::: Supplied material

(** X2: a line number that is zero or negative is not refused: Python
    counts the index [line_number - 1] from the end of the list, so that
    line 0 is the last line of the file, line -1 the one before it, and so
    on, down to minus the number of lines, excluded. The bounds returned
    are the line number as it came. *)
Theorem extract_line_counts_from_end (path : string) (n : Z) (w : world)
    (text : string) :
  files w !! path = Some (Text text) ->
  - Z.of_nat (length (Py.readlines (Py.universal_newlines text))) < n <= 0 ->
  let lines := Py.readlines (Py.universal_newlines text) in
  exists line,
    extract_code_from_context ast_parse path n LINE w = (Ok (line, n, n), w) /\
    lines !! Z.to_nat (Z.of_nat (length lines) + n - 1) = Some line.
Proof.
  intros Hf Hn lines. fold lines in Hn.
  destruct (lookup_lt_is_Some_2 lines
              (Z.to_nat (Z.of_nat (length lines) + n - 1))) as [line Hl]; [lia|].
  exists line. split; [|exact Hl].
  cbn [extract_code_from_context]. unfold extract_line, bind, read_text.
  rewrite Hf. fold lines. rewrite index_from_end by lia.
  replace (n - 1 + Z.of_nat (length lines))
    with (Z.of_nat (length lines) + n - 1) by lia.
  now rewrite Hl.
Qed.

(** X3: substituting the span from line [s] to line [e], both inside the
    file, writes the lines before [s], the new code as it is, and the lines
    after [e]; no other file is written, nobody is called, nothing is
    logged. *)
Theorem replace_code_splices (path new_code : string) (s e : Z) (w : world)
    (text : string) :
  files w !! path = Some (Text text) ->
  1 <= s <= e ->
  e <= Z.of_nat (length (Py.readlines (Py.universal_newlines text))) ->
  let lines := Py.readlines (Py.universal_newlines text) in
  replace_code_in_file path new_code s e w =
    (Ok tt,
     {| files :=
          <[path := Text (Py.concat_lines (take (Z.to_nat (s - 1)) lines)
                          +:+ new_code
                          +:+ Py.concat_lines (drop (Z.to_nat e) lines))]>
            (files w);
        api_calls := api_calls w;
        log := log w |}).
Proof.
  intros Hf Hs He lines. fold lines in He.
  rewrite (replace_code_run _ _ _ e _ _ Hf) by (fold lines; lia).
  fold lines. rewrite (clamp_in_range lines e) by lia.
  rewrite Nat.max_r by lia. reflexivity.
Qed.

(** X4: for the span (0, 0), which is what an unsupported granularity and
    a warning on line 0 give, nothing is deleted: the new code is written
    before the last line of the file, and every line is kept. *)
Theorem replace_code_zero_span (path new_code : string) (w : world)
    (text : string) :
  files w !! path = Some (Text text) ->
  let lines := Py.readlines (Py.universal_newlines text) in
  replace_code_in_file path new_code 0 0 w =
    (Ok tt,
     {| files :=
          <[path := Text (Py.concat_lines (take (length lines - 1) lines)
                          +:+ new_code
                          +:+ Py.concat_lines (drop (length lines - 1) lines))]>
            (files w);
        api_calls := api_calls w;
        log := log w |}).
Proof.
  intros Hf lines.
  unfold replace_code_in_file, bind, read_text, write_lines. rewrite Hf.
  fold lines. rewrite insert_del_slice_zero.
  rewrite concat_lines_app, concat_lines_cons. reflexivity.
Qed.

::::::
::: Supplied material

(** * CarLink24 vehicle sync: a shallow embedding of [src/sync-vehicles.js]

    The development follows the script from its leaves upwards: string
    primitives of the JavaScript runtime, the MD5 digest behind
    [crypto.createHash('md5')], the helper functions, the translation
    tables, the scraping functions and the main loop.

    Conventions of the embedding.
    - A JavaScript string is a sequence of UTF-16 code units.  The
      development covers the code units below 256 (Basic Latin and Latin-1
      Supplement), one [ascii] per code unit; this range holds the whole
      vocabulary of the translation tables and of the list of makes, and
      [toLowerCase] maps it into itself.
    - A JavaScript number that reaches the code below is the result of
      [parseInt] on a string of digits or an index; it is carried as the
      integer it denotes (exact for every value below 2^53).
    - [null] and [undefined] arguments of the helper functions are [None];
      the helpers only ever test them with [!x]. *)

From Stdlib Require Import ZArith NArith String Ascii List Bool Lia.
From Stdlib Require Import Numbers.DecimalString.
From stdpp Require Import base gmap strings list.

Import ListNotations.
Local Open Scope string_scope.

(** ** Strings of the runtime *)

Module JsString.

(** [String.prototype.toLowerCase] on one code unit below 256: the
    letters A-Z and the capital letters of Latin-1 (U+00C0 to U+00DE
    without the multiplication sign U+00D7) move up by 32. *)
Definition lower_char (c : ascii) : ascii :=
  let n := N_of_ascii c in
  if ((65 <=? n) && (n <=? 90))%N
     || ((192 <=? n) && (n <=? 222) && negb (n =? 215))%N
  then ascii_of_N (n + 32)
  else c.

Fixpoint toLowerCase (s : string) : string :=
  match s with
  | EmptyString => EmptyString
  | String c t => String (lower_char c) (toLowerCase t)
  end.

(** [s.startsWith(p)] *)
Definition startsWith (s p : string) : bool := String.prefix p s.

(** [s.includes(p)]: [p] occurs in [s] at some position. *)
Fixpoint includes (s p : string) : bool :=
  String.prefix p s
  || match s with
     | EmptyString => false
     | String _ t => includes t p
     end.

::::::

* [Work required]
For this exercise, please output exactly the lines above starting at the line with "(** X2: a line" and ending at the line with "are the line number as it came. *)", ends included.

* [Final answer]
(** X2: a line number that is zero or negative is not refused: Python
    counts the index [line_number - 1] from the end of the list, so that
    line 0 is the last line of the file, line -1 the one before it, and so
    on, down to minus the number of lines, excluded. The bounds returned
    are the line number as it came. *)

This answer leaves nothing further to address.